A top Health and Human Services official who said he was shoved out of a key coronavirus response job for pushing back against "efforts to fund potentially dangerous drugs promoted by those with political connections" submitted his resignation Tuesday, his lawyers said.
In an interview with NBC News, the official, Dr. Rick Bright, said the lack of transparency by the Trump administration and political interference at public health agencies was getting worse.
“From the very beginning of this outbreak, this administration has not told Americans the truth about this virus,” Bright said Thursday. “The political interference has not stopped at all. I believe it's intensified.”
“It's dangerous, it's reckless, and it's causing lives to be lost every day,” he added.
Bright filed a whistleblower complaint in May charging "an abuse of authority or gross mismanagement" at the Department of Health and Human Services. He said his resistance to political pressure led to his being removed from his post as deputy assistant secretary for preparedness and response and director of the Biomedical Advanced Research and Development Authority, or BARDA.

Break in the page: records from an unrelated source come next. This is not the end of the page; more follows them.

(** The publish type the Designer collector gives to each item type. *)
Definition designer_publish_type (ty : string) : option string :=
  if String.eqb ty "substancedesigner.package" then Some "Substance Designer File"
  else if String.eqb ty "substancedesigner.graph.textures" then Some "Texture Folder"
  else if String.eqb ty "substancedesigner.graph.mdle" then Some "MDLE File"
  else if String.eqb ty "substancedesigner.graph.preset" then Some "MDL File"
  else if String.eqb ty "substancedesigner.package.mdl" then Some "MDL File"
  else if String.eqb ty "substancedesigner.package.archive"
       then Some "Substance Designer Archive"
  else None.

Definition designer_graph_types : list string :=
  ["substancedesigner.graph.textures"; "substancedesigner.graph.mdle";
   "substancedesigner.graph.preset"].

(** The [work_template] variable after the shared resolution idiom. *)
Definition resolved_work_template (host : Host)
    (settings : gmap string PluginSetting) : option Template :=
  match settings !! "Work Template" with
  | Some s => host_templates host (value s)
  | None => None
  end.

Definition has_mdl_graph (pck : SDPackage) : bool :=
  existsb is_SDMDLGraph (getChildrenResources pck).

Definition has_comp_graph (pck : SDPackage) : bool :=
  existsb is_SDSBSCompGraph (getChildrenResources pck).

(** The icon file each item type is given. *)
Definition icon_file_of_type (ty : string) : option string :=
  if String.eqb ty "substancepainter.session" then Some "session.png"
  else if String.eqb ty "substancepainter.textures" then Some "texture.png"
  else if String.eqb ty "substancepainter.texture" then Some "texture.png"
  else if String.eqb ty "substancedesigner.package" then Some "substancedesigner.png"
  else if String.eqb ty "substancedesigner.graph.textures" then Some "texture.png"
  else if String.eqb ty "substancedesigner.graph.mdle"
       then Some "substancedesigner_graph_mdle.png"
  else if String.eqb ty "substancedesigner.graph.preset"
       then Some "substancedesigner_graph_preset.png"
  else if String.eqb ty "substancedesigner.package.mdl"
       then Some "substancedesigner_graph_mdl.png"
  else if String.eqb ty "substancedesigner.package.archive"
       then Some "substancedesignerarchive.png"
  else if String.eqb ty "blender.session" then Some "blender.png"
  else if String.eqb ty "blender.session.geometry" then Some "geometry.png"
  else None.

(** An item whose icon is the one of its type, in the hook's icon folder. *)
Definition has_icon_of_type (host : Host) (it : Item) : Prop :=
  exists name,
    icon_file_of_type (item_type it) = Some name /\
    item_icon it = Some (icon host name).

(** A session with nothing open: no project, no scene path, no package. *)
Definition idle_host : Host :=
  {| host_disk_location := host_disk_location sample_host;
     host_templates := host_templates sample_host;
     host_current_project_path := None;
     host_project_export_path := host_project_export_path sample_host;
     host_export := host_export sample_host;
     host_get_fields := host_get_fields sample_host;
     host_apply_fields := host_apply_fields sample_host;
     host_filename := host_filename sample_host;
     host_user_packages := [];
     host_bpy_filepath := "" |}.

(** The sample session with a work template the project path does not
    match. *)
Definition mismatch_host : Host :=
  {| host_disk_location := host_disk_location sample_host;
     host_templates := host_templates sample_host;
     host_current_project_path := host_current_project_path sample_host;
     host_project_export_path := host_project_export_path sample_host;
     host_export := host_export sample_host;
     host_get_fields := fun _ _ => Raise (TankError "path does not match template");
     host_apply_fields := host_apply_fields sample_host;
     host_filename := host_filename sample_host;
     host_user_packages := host_user_packages sample_host;
     host_bpy_filepath := host_bpy_filepath sample_host |}.

(** Settings present but left at their [None] default. *)
Definition unconfigured_settings : gmap string PluginSetting :=
  {[ "Work Template" := {| value := VNone |};
     "Work Export Template" := {| value := VNone |} ]}.

Definition folder_only_settings : gmap string PluginSetting :=
  {[ "Publish Textures as Folder" := {| value := VBool true |} ]}.

Definition sample_base_settings : gmap string SettingSchema :=
  {[ "Work Template" :=
       {| schema_type := "string"; schema_default := VStr "base";
          schema_description := "overridden" |};
     "File Types" :=
       {| schema_type := "list"; schema_default := VNone;
          schema_description := "kept" |} ]}.

(** * Properties *)

(** ** Running straight-line item code *)

Lemma alter_last {A} (f : A -> A) (l : list A) (x : A) :
  alter f (length l) (l ++ [x]) = l ++ [f x].
Proof.
  induction l as [|a l IH]; simpl; [reflexivity|].
  f_equal. exact IH.
Qed.

Lemma bind_ok {A B} (m : M A) (k : A -> M B) (w w' : World) (a : A) :
  m w = (Ok a, w') -> bind m k w = k a w'.
Proof. intros H. unfold bind. rewrite H. reflexivity. Qed.

Lemma bind_raise {A B} (m : M A) (k : A -> M B) (w w' : World) (e : exn) :
  m w = (Raise e, w') -> bind m k w = (Raise e, w').
Proof. intros H. unfold bind. rewrite H. reflexivity. Qed.

Lemma created_items_app {A} (m : M A) (w : World) (new : list Item) :
  items (snd (m w)) = items w ++ new -> created_items m w = new.
Proof.
  intros H. unfold created_items. rewrite H, drop_app_length. reflexivity.
Qed.

Ltac run_items :=
  cbv [bind ret set_icon_from_path set_property create_item set_items
       log_event lift_outcome get_template_by_name template_of_setting];
  cbn [items trace fs fst snd];
  rewrite ?alter_last.

(** ** Blender *)

Section BlenderFacts.
Import BlenderSessionCollector.
Variable host : Host.

(** C9: [process_current_session] of the Blender collector always returns
    normally having appended exactly two items: one [blender.session] item
    under the given parent and one [blender.session.geometry] item named
    "All Session Geometry" under that session item, whatever the settings
    hold.  The geometry item has its icon set and an empty property
    dictionary. *)
Theorem blender_session_and_geometry
    (settings : gmap string PluginSetting) (parent : ItemRef) (w : World) :
  exists sess geo w',
    process_current_session host settings parent w = (Ok tt, w') /\
    items w' = items w ++ [sess; geo] /\
    item_type sess = "blender.session" /\
    item_parent sess = parent /\
    item_type geo = "blender.session.geometry" /\
    item_name geo = "All Session Geometry" /\
    item_parent geo = length (items w) /\
    item_icon geo = Some (icon host "geometry.png") /\
    properties geo = ∅.
Proof.
  unfold process_current_session, collect_current_blender_session,
    _collect_session_geometry.
  destruct (settings !! "Work Template") as [ws|]; run_items;
    do 3 eexists; (split; [reflexivity|]); cbn [items];
    rewrite <- app_assoc; repeat split.
Qed.

Lemma blender_session_run
    (settings : gmap string PluginSetting) (parent : ItemRef) :
  exists sess evs,
    (forall w,
       collect_current_blender_session host settings parent w =
       (Ok (length (items w)),
        {| items := items w ++ [sess]; trace := trace w ++ evs; fs := fs w |}))
    /\ item_type sess = "blender.session"
    /\ match settings !! "Work Template" with
       | Some s =>
           properties sess !! "work_template" =
             Some (pv_of_template (host_templates host (value s)))
           /\ properties sess !! "publish_type" = Some (PStr "Blender Project File")
       | None =>
           properties sess !! "work_template" = None
           /\ properties sess !! "publish_type" = None
       end.
Proof.
  unfold collect_current_blender_session.
  destruct (settings !! "Work Template") as [s|].
  - do 2 eexists.
    split; [intros w; run_items; rewrite <- ?app_assoc; reflexivity|].
    cbn; repeat split.
  - eexists. exists [].
    split; [intros w; run_items; rewrite app_nil_r; reflexivity|].
    cbn; repeat split.
Qed.

Lemma blender_process_created
    (settings : gmap string PluginSetting) (parent : ItemRef) (w : World) :
  exists sess geo,
    created_items (process_current_session host settings parent) w = [sess; geo]
    /\ match settings !! "Work Template" with
       | Some s =>
           properties sess !! "work_template" =
             Some (pv_of_template (host_templates host (value s)))
       | None => properties sess !! "work_template" = None
       end
    /\ properties geo = ∅.
Proof.
  destruct (blender_session_run settings parent)
    as (sess & evs & Hrun & _ & Hprops).
  exists sess. eexists. split; [|split].
  - apply created_items_app. unfold process_current_session.
    rewrite (bind_ok _ _ _ _ _ (Hrun w)).
    unfold _collect_session_geometry. run_items.
    rewrite <- app_assoc. reflexivity.
  - destruct (settings !! "Work Template"); tauto.
  - reflexivity.
Qed.

End BlenderFacts.

(** ** Substance Painter *)

Ltac run_engine :=
  cbv [bind ret set_icon_from_path set_property create_item set_items
       log_event lift_outcome get_template_by_name template_of_setting
       get_current_project_path get_project_export_path show_busy clear_busy
       export_document_maps get_fields apply_fields os_listdir os_path_exists];
  cbn [items trace fs fst snd];
  rewrite ?alter_last.
(** X14. For a configuration whose task is [coref], [ner] or [ere] in
    any letter case, [Runner.__init__] sets the data processor and the
    wrapper class of that task, and [initialize_model] without a saved
    suffix (or with an empty one) returns a wrapper of that class built
    for the configuration and the runner's device, with start epoch 0,
    loading nothing and leaving the runner's surroundings untouched. *)
Theorem recognised_task_initializes (cfg : Config) (config_name now : string)
    (gpu sd : option Z) (cls : WrapperClass) (d : DataProcessor) :
  (lower (task cfg) = "coref" /\ cls = CorefWrapper /\ d = CorefDataProcessor cfg) \/
  (lower (task cfg) = "ner" /\ cls = NERWrapper /\ d = NERDataProcessor cfg) \/
  (lower (task cfg) = "ere" /\ cls = EREWrapper /\ d = EREDataProcessor cfg) ->
  exists self : Runner,
    Runner_init cfg config_name now gpu sd = Ok self /\
    config self = cfg /\ device self = gpu /\
    wrapper_class_fn self = Some cls /\ data self = Some d /\
    (forall sfx continue_training w,
        sfx = None \/ sfx = Some "" ->
        initialize_model self sfx continue_training w
        = (w, Ok (new_wrapper cls cfg gpu sfx, 0))).
Proof.
  intros Htask. unfold Runner_init.
  destruct Htask as [(Ht & -> & ->)|[(Ht & -> & ->)|(Ht & -> & ->)]]; rewrite Ht;
    cbn [String.eqb Ascii.eqb Bool.eqb];
    (eexists; split; [reflexivity|]);
    cbn [config device wrapper_class_fn data];
    repeat split; intros sfx ct w [-> | ->]; reflexivity.
Qed.

End EvaluationScript.

Section UpdateOrder.
Context `{Env}.

Lemma steps_paired_app (pending : bool) (a b : list Event) :
  steps_paired pending a = true ->
  steps_paired pending (a ++ b) = steps_paired false b.
Proof.
  revert pending. induction a as [|e a IH]; intros pending Ha.
  - destruct pending; [discriminate | reflexivity].
  - destruct pending, e; cbn [steps_paired app] in *; try discriminate; auto.
Qed.
(** Query strings that do not parse, or ask for nothing, fall back on the
    first ten rows. *)
Example default_page :
  (fun p => (Pagination.Limit p, Pagination.Offset p, Pagination.Count p,
             Pagination.Total p, Pagination.HasMore p))
    (SentMessagesResponse.Pagination
       (pageOf (GetSentMessages decimal false false
                  {[ "limit" := "-3"; "offset" := "abc" ]}%string mixedRows)))
  = (10, 0, 3, 3, false).
Proof. vm_compute. reflexivity. Qed.

Lemma hugePage_reply :
  GetSentMessages decimal false false hugePage emptyWorld
  = ReplyMessages StatusOK
      {| SentMessagesResponse.Data := [];
         SentMessagesResponse.Pagination :=
           {| Pagination.Limit := 9223372036854775807;
              Pagination.Offset := 1;
              Pagination.Count := 0; Pagination.Total := 0;
              Pagination.HasMore := true |} |}.
Proof.
  unfold GetSentMessages, listMessages.
  change (decimal (DefaultQuery hugePage "limit" "10"))
    with (Some 9223372036854775807).
  change (decimal (DefaultQuery hugePage "offset" "0")) with (Some 1).
  cbv iota beta.
  change (9223372036854775807 <=? 0) with false.
  change (1 <? 0) with false. cbv iota.
  unfold FetchSent, fetchPage.
  change (9223372036854775807 <? 0) with false.
  change (1 <? 0) with false. cbn [orb].
  change (rowsByStatus MessageStatusSent (db emptyWorld))
    with (@nil (Z * Row)).
  rewrite drop_nil, take_nil. reflexivity.
Qed.

Lemma has_more_wraps_around_witness :
  Pagination.HasMore
    (SentMessagesResponse.Pagination
       (pageOf (GetSentMessages decimal false false hugePage emptyWorld)))
  = true.
Proof.
  apply (has_more_wraps_around decimal false false hugePage emptyWorld
           StatusOK);
    rewrite hugePage_reply;
    [left; reflexivity | reflexivity | reflexivity | discriminate].
Defined.

(** An empty table, and still more to come. *)
Example empty_table_has_more :
  (fun p => (Pagination.Count p, Pagination.Total p, Pagination.HasMore p))
    (SentMessagesResponse.Pagination
       (pageOf (GetSentMessages decimal false false hugePage emptyWorld)))
  = (0, 0, true).
Proof. rewrite hugePage_reply. reflexivity. Qed.

(** ** The configuration *)

Lemma getEnv_optional (env : gmap string string) (key fallback : string) :
  getEnv env key false fallback = Ready (settingOr env key fallback).
Proof.
  unfold getEnv, settingOr. now destruct (String.eqb (Getenv env key) "").
Qed.

Lemma getEnv_required (env : gmap string string) (key fallback : string) :
  getEnv env key true fallback
  = if String.eqb (Getenv env key) "" then Panic (key +:+ " is required")
    else Ready (Getenv env key).
Proof.
  unfold getEnv. now destruct (String.eqb (Getenv env key) "").
Qed.

(** X21.  [Load] returns a configuration exactly when the interval parses
    and the six required variables are set and not empty; the configuration
    then holds their values, and for the three optional ones the value or
    the default ("2m", "5432", "8080") when unset or empty.  An interval
    that does not parse ends the start in [log.Fatalf] before any required
    variable is looked at; otherwise the first missing one, [DB_HOST]
    first, ends it in a panic. *)
Theorem Load_needs_every_required_variable
    (ParseDuration : string -> option Duration) (env : gmap string string)
    (cfg : Config) :
  (Load ParseDuration env = Ready cfg <->
   ParseDuration (settingOr env "SEND_INTERVAL" "2m") = Some (SendInterval cfg)
   /\ (Getenv env "DB_HOST" = DBHost cfg /\ DBHost cfg <> ""%string)
   /\ DBPort cfg = settingOr env "DB_PORT" "5432"
   /\ (Getenv env "DB_USER" = DBUser cfg /\ DBUser cfg <> ""%string)
   /\ (Getenv env "DB_PASSWORD" = DBPassword cfg
       /\ DBPassword cfg <> ""%string)
   /\ (Getenv env "DB_NAME" = DBName cfg /\ DBName cfg <> ""%string)
   /\ (Getenv env "REDIS_ADDR" = RedisHost cfg /\ RedisHost cfg <> ""%string)
   /\ (Getenv env "WEBHOOK_URL" = WebhookURL cfg
       /\ WebhookURL cfg <> ""%string)
   /\ ServerPort cfg = settingOr env "SERVER_PORT" "8080")
  /\ (ParseDuration (settingOr env "SEND_INTERVAL" "2m") = None ->
      Load ParseDuration env = Fatal "Invalid SEND_INTERVAL")
  /\ (ParseDuration (settingOr env "SEND_INTERVAL" "2m") <> None ->
      Getenv env "DB_HOST" = ""%string ->
      Load ParseDuration env = Panic "DB_HOST is required").
Proof.
  unfold Load. rewrite !getEnv_optional. cbn [andThen].
  destruct (ParseDuration (settingOr env "SEND_INTERVAL" "2m")) as [d|];
    [|split; [split; [discriminate | intros [H _]; discriminate H]
             |split; [reflexivity | congruence]]].
  rewrite !getEnv_required.
  split; [|split; [discriminate|]].
  - split.
    + intros H.
      repeat match goal with
             | H : context [String.eqb (Getenv env ?k) ""] |- _ =>
                 destruct (String.eqb_spec (Getenv env k) "");
                 cbn [andThen] in H; [discriminate H|]
             end.
      injection H as <-. cbn. auto 20.
    + intros (Hd & [H1 N1] & Hp & [H2 N2] & [H3 N3] & [H4 N4] & [H5 N5]
              & [H6 N6] & Hs).
      rewrite H1, H2, H3, H4, H5, H6.
      rewrite <- String.eqb_neq in N1, N2, N3, N4, N5, N6.
      rewrite N1, N2, N3, N4, N5, N6. cbn [andThen].
      destruct cfg. cbn in *. congruence.
  - intros _ ->. reflexivity.
Qed.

The 89-page whistleblower complaint says Bright was transferred from BARDA "without warning or explanation" over his refusal to embrace hydroxychloroquine — the anti-malarial drug promoted by President Donald Trump as a potential coronavirus remedy.
He was transferred to the National Institutes of Health, where he said he has been sidelined. An amended whistleblower complaint said he had been assigned no meaningful work since Sept. 4, after he completed his previous assignment. "He has been idle for weeks," said the amended complaint, also sent Tuesday.
In the Thursday interview, Bright told NBC News that in September his proposed plans for a robust national Covid-19 testing program - including the testing of asymptomatic individuals - were rejected for political considerations.
Bright said the NIH director, Francis Collins, praised his “great ideas” but told him he couldn’t put them forward out of fear of “stepping on the toes of others in the administration who may not be ready for that.”
“He did not want to pay the political price of moving those concepts forward, because he was afraid of the retaliation or the pushback,” Bright said.
He said that the issue of testing was a delicate subject in senior leadership meetings of public health experts, who were concerned about contradicting the White House’s approach to the virus.
“We agreed that it was probably best to remove the term ‘strategy’ or ‘plan,’” Bright said. “We shouldn't call it that, so we wouldn't have the ire of the administration on us. We should tiptoe around the terminology.”
Bright said he and other colleagues expressed concern that political appointees – including White House Chief of Staff Mark Meadows and Treasury Secretary Steve Mnuchin - were making decisions about contracts for diagnostic tests and other critical supplies.
White House spokesman Brian Morgenstern rejected Bright's allegations.
“Everything this person says is wrong, which is why he was invited to find employment elsewhere," Morgenstern said. "The Trump Administration’s whole-of-America response has nothing to do with politics.“
An NIH spokesperson said in a statement: “NIH can confirm that Dr. Bright resigned on October 6, effective that day. NIH does not discuss personnel issues beyond confirming employment.”
The Treasury Department did not respond to requests for comment.
After Bright went public with his May complaint, an HHS representative said he was transferred because his help was needed at NIH. The complaint is "filled with one-sided arguments and misinformation," HHS said in May.
During his time at BARDA, Bright fast-tracked one of the treatments Trump has received for Covid-19, Regeneron's antibody cocktail. It was the first contract he put in place as BARDA's director to respond to the coronavirus.
Bright said the emergency use authorizations are an important tool, but that they must be used only after independent evaluation of sufficient data demonstrates safety and effectiveness.
“The scientific experts at the FDA need to see all of the data from the companies, not cherry-picked data,” he said. “We cannot drive science through press releases.”
Bright also said he feels some relief after resigning from government, but he fears that the pandemic may get much worse in the coming months, especially if compounded by influenza and other respiratory virus outbreaks.
“I think we're going into the darkest winter in modern history because of what's in front of us,” he said. “Because this administration still does not have a plan."